What about this drug warning. These popular treatment drugs are now linked to bone breaks
& fractures: Fosamax, Boniva, Actonel, Aredia, Didronel & more. I got this message from Osteoporosis Lawsuits
Marlene Doe
02 Feb 2011, 03:10
I have OA in both knees left is worse have already had hip replacement due to OA
My new surgeon wants be to have lap band surgery before any knee replacement
Iam very overweight cant stand to lose at least 75 #'s
Not sure on the Lap Band tho scared
Envy
10 Jan 2011, 19:01
I am a fitness professional and have been for the last 20 years. I probably worked out more than my doctor. I have so much pain now - I cannot do my personal work outs - just my classes. I take meds only when the pain is bad. They have recommended weight loss, but when you have more muscle than fat, you always weigh heavier. I have put on about 5 lbs since I can't work at my max anymore. I had 2 pain free days last week - hoping for more to come
ruby rollin
10 Jan 2011, 17:29
I was not over weight,And my Dr.Did not perscribe any medication he want me to join a gym and I did with that we work together on how to execise.when the pain got to the point i could not walk he order MRI,My knee was total gone,I now walk bone on bones I had surgery to get rid of the meniscal tear.Now I work out everyday still have some pain But I am not on any powerful pain med.It have limit some of my Life.I did not know you can have your life change so much I eat diff I dress for it OA.I know this sound stupid But me And OA will be best friends.
Rory Hughes
10 Jan 2011, 17:25
I have OA, very bad. I also am 45 pounds overweight. Each time I have gone to my doctor and asked about a weight loss program that might work for me. They give me no answer. While I am much pain all the time and exercise would be hard, there must be something I can do. I live too far away from a pool where I could swim and I understand that might be the best exercise for me.

I have also been to a Rheumatoligist and he would not even talk to me once he realized that my arthritis was OA. He referred me back to my GP. When I asked about a medication that might help with some of the pain, he thought I just wanted narcotics. No one has ever talked to me about weight loss, or diet at all. While I know that the weight loss would help, the thought of the pain I would go through-well I just don't think I want to go there.

I feel often that since my arthritis is not Rheumatiod, that I am just not important enough to treat. At least that is the impression I got from the Rheumatologist who said that since I had OA he could not treat me.

I feel that my OA is just as damaging to me as RA is to those who have it. Yet, from what I see, even in Arthritis Today, that everything seems to concentrate on RA.

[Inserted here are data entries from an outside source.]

(* ===== verification/AdminServer.v ===== *)
(** * Administration server: a reference instance

    Libraries that meet [AdminLaws] and a small backend in memory, to which the theorems of
    [AdminRun] are applied, and examples of requests that overlap. *)

From S2P Require Export AdminRun.
From S2P Require Import RefHttp.
Local Open Scope string_scope.
Local Open Scope list_scope.
Local Open Scope Z_scope.

(** ** The libraries *)

Fixpoint match_segments (pattern segs : list string) : option (list string) :=
  match pattern, segs with
  | [], [] => Some []
  | p :: pattern, s :: segs =>
      if is_param p then if str_is_empty s then None else cons s <$> match_segments pattern segs
      else if decide (p = s) then match_segments pattern segs else None
  | _, _ => None
  end.
Lemma match_segments_spec pattern segs ps : match_segments pattern segs = Some ps → Forall2 segment_matches pattern segs.
Proof.
  revert segs ps. induction pattern as [|p pattern IH]; intros [|s segs] ps; cbn; try done.
  intros Hm. unfold segment_matches. constructor; destruct (is_param p); try done.
  - intros ->. done.
  - by case_decide.
  - destruct (str_is_empty s); [done|]. apply fmap_Some in Hm as (ps' & Hm & _). by eapply IH.
  - case_decide; [|done]. by eapply IH.
Qed.

Definition find_entry {A B} (f : string → option B) (table : list (string * A)) : option (A * B) :=
  find_map (λ e, b ← f e.1; Some (e.2, b)) table.
Lemma find_entry_elem {A B} (f : string → option B) (table : list (string * A)) a b :
  find_entry f table = Some (a, b) → ∃ k, (k, a) ∈ table ∧ f k = Some b.
Proof.
  intros (l1 & [k a'] & l2 & -> & Hf & _)%find_map_Some. cbn in Hf. destruct (f k) as [b'|] eqn:E; [|done].
  injection Hf as -> ->. exists k. split; [|done]. apply elem_of_app. right. by left.
Qed.

Definition ref_token (c : Claims) (secret : string) : string :=
  secret +:+ " " +:+ cl_sub c +:+ " " +:+ cl_username c +:+ " " +:+ z_string (cl_exp c).
Definition ref_claims (token secret : string) (now : Z) : option Claims :=
  rest ← str_strip_prefix (secret +:+ " ") token;
  '(sub, rest) ← str_split_once " " rest;
  '(username, rest) ← str_split_once " " rest;
  exp ← parse_unsigned 64 rest;
  if decide (now ≤ exp + 60) then Some (MkClaims sub exp username) else None.

Definition one (ps : list string) : result string (Response (H:=ref_http)) :=
  match ps with [p] => Ok p | _ => Err (with_code_empty 500) end.
Definition two (ps : list string) : result (string * string) (Response (H:=ref_http)) :=
  match ps with [p; q] => Ok (p, q) | _ => Err (with_code_empty 500) end.
Definition bad_request {A} : result A (Response (H:=ref_http)) := Err (with_code_empty 400).

(** The body of a gateway is its name. *)
#[export] Instance ref_admin : AdminLib (H:=ref_http) := {|
  path_route _ table path := find_entry (λ pattern, match_segments (str_split "/" pattern) (str_split "/" path)) table;
  method_route _ table method :=
    fst <$> opt_or (find_entry (λ m, if decide (m = method) then Some () else None) table)
      (find_entry (λ m, if decide (method = "HEAD" ∧ m = "GET") then Some () else None) table);
  method_not_allowed := with_code_empty 405;
  path_one := one;
  path_two := two;
  query_id _ := bad_request;
  query_upsert _ := bad_request;
  json_gateway req := Ok (MkSgGateway (req_body req) parameters_default [] []);
  json_route _ := bad_request;
  json_item _ := bad_request;
  json_config _ := bad_request;
  json_value _ := bad_request;
  json_login _ := bad_request;
  json_reply d := admin_response 200 hm_empty (match d with DNames ns => str_join "," ns | _ => "" end);
  cookie_get _ _ := None;
  jwt_encode c secret :=
    if negb (str_contains_char " " (cl_sub c)) && negb (str_contains_char " " (cl_username c)) &&
       (0 <=? cl_exp c) && (cl_exp c <? 2 ^ 64) then Ok (ref_token c secret)
    else Err "InvalidToken";
  jwt_decode := ref_claims;
  sha256_digest s := s;
|}.

#[export] Instance ref_admin_laws : AdminLaws ref_admin.
Proof.
  split.
  - intros A table path a ps (k & Hk & Hm)%find_entry_elem. exists k. split; [done|]. by eapply match_segments_spec.
  - intros A table m a Hr. cbn in Hr. apply fmap_Some in Hr as ([a' []] & Hr & ->).
    apply opt_or_Some in Hr as [(k & Hk & Hm)%find_entry_elem|[_ (k & Hk & Hm)%find_entry_elem]]; case_decide; simplify_eq/=.
    + by left.
    + right. by destruct_and!; subst.
  - intros [sub exp user] secret token now He Hn. cbn [jwt_encode jwt_decode ref_admin cl_sub cl_exp cl_username] in *.
    destruct (_ && _) eqn:Hc in He; [|done]. injection He as <-. rewrite !andb_true_iff, !negb_true_iff in Hc.
    destruct Hc as (((Hsub & Huser) & Hlo%Z.leb_le) & Hhi%Z.ltb_lt). unfold ref_claims, ref_token. cbn [cl_sub cl_exp cl_username].
    replace (secret +:+ " " +:+ sub +:+ " " +:+ user +:+ " " +:+ z_string exp)
      with ((secret +:+ " ") +:+ (sub +:+ " " +:+ user +:+ " " +:+ z_string exp)) by by rewrite <- str_app_assoc.
    rewrite (proj2 (str_strip_prefix_Some _ _ _) eq_refl). cbn [mbind option_bind].
    rewrite (proj2 (str_split_once_Some _ _ sub (user +:+ " " +:+ z_string exp))) by done. cbn [mbind option_bind].
    rewrite (proj2 (str_split_once_Some _ _ user (z_string exp))) by done. cbn [mbind option_bind].
    rewrite parse_z_string by lia. cbn [mbind option_bind]. by rewrite decide_True.
  - done.
Qed.

(** ** A backend in memory that edits gateways *)

Definition set_gateways (gs : list (string * Item_)) (c : Memory) : Memory :=
  MkConfig gs (c_plugins c) (c_api_port c) (c_observability c).
Definition unsupported : Op Memory unit := op_lift (Err "unsupported").
#[export] Instance memory_create : Create Memory := {|
  create_config_item_gateway n g := λ c, (Ok (), set_gateways (bt_insert n (MkItem g []) (c_gateways c)) c);
  create_config_item_route _ _ _ := unsupported;
  create_plugin _ := unsupported;
|}.
#[export] Instance memory_update : Update Memory := {|
  update_config_item_gateway n g := λ c,
    (Ok (), set_gateways (bt_modify (λ i, MkItem g (ci_routes i)) n (c_gateways c)) c);
  update_config_item_route _ _ _ := unsupported;
  update_plugin _ := unsupported;
|}.
#[export] Instance memory_delete : ConfigService.Delete Memory := {|
  delete_config_item_gateway n := λ c, (Ok (), set_gateways (filter (λ kv, kv.1 ≠ n) (c_gateways c)) c);
  delete_config_item_route _ _ := unsupported;
  delete_plugin _ := unsupported;
|}.
#[export] Instance memory_read_only : ReadOnly (C:=Memory) (@c_gateways Json).
Proof. by split. Qed.

Definition memory_empty : Memory := MkConfig [] ∅ None observability_default.
Definition admin_request (method path body : string) (headers : list (string * string)) : Request (H:=ref_http) :=
  MkReq method (MkUri None None (Some (MkPq path None))) 1 headers ext_empty body.
Definition add_gateway (name version : string) : Request (H:=ref_http) :=
  admin_request "POST" ("/item/" +:+ name +:+ "/gateway") name [("x-client-version", version)].
Definition list_names : Request (H:=ref_http) := admin_request "GET" "/names" "" [].
Definition admin_token : string := "secret admin root 3600".
Definition with_token (req : Request (H:=ref_http)) : Request (H:=ref_http) :=
  set_headers (("authorization", "Bearer " +:+ admin_token) :: req_headers req) req.

(** ** The theorems on the server *)

Definition tasks_of (secret : option string) (reqs : list (Request (H:=ref_http))) : list (Task Memory) :=
  default [] (mapM (arrive (C:=Memory) 0 secret) reqs).
Definition answered (rs : option (Response (H:=ref_http) * Server Memory)) : Response (H:=ref_http) * Server Memory :=
  default (with_code_empty 404, MkServer 0 memory_empty) rs.

Lemma Some_default {A} (o : option A) d : bool_decide (is_Some o) = true → o = Some (default d o).
Proof. intros [x ->]%bool_decide_eq_true. done. Qed.
Lemma answered_Some rs : bool_decide (is_Some rs) = true → rs = Some ((answered rs).1, (answered rs).2).
Proof. intros [[] ->]%bool_decide_eq_true. done. Qed.
Lemma gateways_differ (gs gs' : list (string * Item_)) : bool_decide (gs.*1 = gs'.*1) = false → gs ≠ gs'.
Proof. intros Hn%bool_decide_eq_false ->. done. Qed.

Lemma edits_guarded_witness :
  let reqs := [with_token (add_gateway "gw" "0")] in
  ∃ req, reqs !! 0%nat = Some req ∧ req_method req ∈ ["POST"; "PUT"; "DELETE"] ∧
    authenticated 0 (Some "secret") req = true ∧
    ∃ n, (n ≤ 3)%nat ∧ client_version req =
      sv_version (run (take n [0; 0; 0]%nat) (tasks_of (Some "secret") reqs, MkServer 0 memory_empty)).2.
Proof.
  refine (edits_guarded (@c_gateways Json) 0 (Some "secret") _ (tasks_of (Some "secret") _) [0; 0; 0]%nat 0 (MkServer 0 memory_empty) _ _).
  - apply Some_default. vm_compute. reflexivity.
  - apply gateways_differ. vm_compute. reflexivity.
Defined.

Lemma no_lost_update_witness :
  let sv0 := MkServer 7 memory_empty in
  let read := answered (config_service 0 None list_names sv0) in
  let edited := answered (config_service 0 None (add_gateway "gw" "7") read.2) in
  c_gateways (sv_world edited.2) ≠ c_gateways (sv_world read.2) ∧
  c_gateways (sv_world read.2) = c_gateways (sv_world sv0).
Proof.
  intros sv0 read edited. assert (c_gateways (sv_world edited.2) ≠ c_gateways (sv_world read.2)) as Hd
    by (apply gateways_differ; vm_compute; reflexivity).
  split; [exact Hd|].
  refine (no_lost_update (@c_gateways Json) None 0 list_names sv0 read.1 read.2 [] 0 (add_gateway "gw" "7") edited.1 edited.2
    _ _ _ _ _ _ Hd).
  - vm_compute. done.
  - reflexivity.
  - apply answered_Some. vm_compute. reflexivity.
  - vm_compute. reflexivity.
  - vm_compute. reflexivity.
  - apply answered_Some. vm_compute. reflexivity.
Defined.

Lemma login_grants_witness :
  ∃ resp, login 0 (Some "secret") (Some "pw") (MkLogin "root" "pw") = Some resp ∧
  match hm_get (resp_headers resp) "set-cookie" with
  | Some cookie =>
      sk_accepted (Some "pw") "pw" = true ∧
      ∃ jwt, hv_to_str cookie = Some ("jwt=" +:+ jwt +:+ "; path=/; HttpOnly; Max-Age=3600") ∧
        ∀ t' req, bearer_token req = Some jwt → t' ≤ 0 + 3660 → authenticated t' (Some "secret") req = true
  | None => resp_status resp ≠ 200
  end.
Proof.
  destruct (login 0 (Some "secret") (Some "pw") (MkLogin "root" "pw")) as [resp|] eqn:E; [|done]. exists resp. split; [done|].
  exact (login_grants 0 "secret" (Some "pw") (MkLogin "root" "pw") resp E).
Defined.

(** ** Requests that overlap *)

Definition outcome (s : System Memory) : list (option Z) * Z * list string :=
  ((λ t, match tk_phase t with Answered r => Some (resp_status r) | _ => None end) <$> s.1, sv_version s.2, (c_gateways (sv_world s.2)).*1).

(** One after the other, the second edit with the same version is refused. *)
Example second_edit_refused :
  outcome (run [0; 0; 0; 0; 1; 1; 1; 1]%nat (tasks_of None [add_gateway "a" "0"; add_gateway "b" "0"], MkServer 0 memory_empty)) =
    ([Some 200; Some 409], 1, ["a"]).
Proof. vm_compute. reflexivity. Qed.

(** The version is checked and counted in two steps: both edits pass. *)
Example two_edits_one_version :
  outcome (run [0; 1; 0; 1; 0; 1; 0; 1]%nat (tasks_of None [add_gateway "a" "0"; add_gateway "b" "0"], MkServer 0 memory_empty)) =
    ([Some 200; Some 200], 2, ["a"; "b"]).
Proof. vm_compute. reflexivity. Qed.

(** The version is counted before the edit is made: a client that reads in between gets the new
    version with the old configuration, and its edit passes although it has not seen the other. *)
Definition names_and_version (t : Task Memory) : option (string * option string) :=
  match tk_phase t with Answered r => Some (resp_body r, hm_get (resp_headers r) SERVER_HEADER) | _ => None end.
Example stale_read_accepted :
  let s := run [0; 0; 1; 1; 1; 0; 0; 2; 2; 2; 2]%nat
    (tasks_of None [add_gateway "a" "0"; list_names; add_gateway "b" "1"], MkServer 0 memory_empty) in
  outcome s = ([Some 200; Some 200; Some 200], 2, ["a"; "b"]) ∧
  (t ← s.1 !! 1%nat; names_and_version t) = Some ("", Some "1").
Proof. vm_compute. done. Qed.

(** The version is checked before the token: a client without a token makes the next edit fail. *)
Example unauthenticated_request_counts :
  (λ rs, (resp_status rs.1, sv_version rs.2)) <$>
    config_service (C:=Memory) 0 (Some "secret") (add_gateway "a" "5") (MkServer 5 memory_empty) = Some (401, 6).
Proof. vm_compute. reflexivity. Qed.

Thank you for letting me share my thoughts.
Kim Malone
10 Jan 2011, 17:21
As a person with OA, I will tell you that I need my medication just to be able to walk and move about performing daily functions in life. If I didn't have celebrex, I couldn't even begin to think about exercising because I can't walk or move.
While exercise & weight loss is important and necessary, it isn't possible to do when you can't even move due to the OA.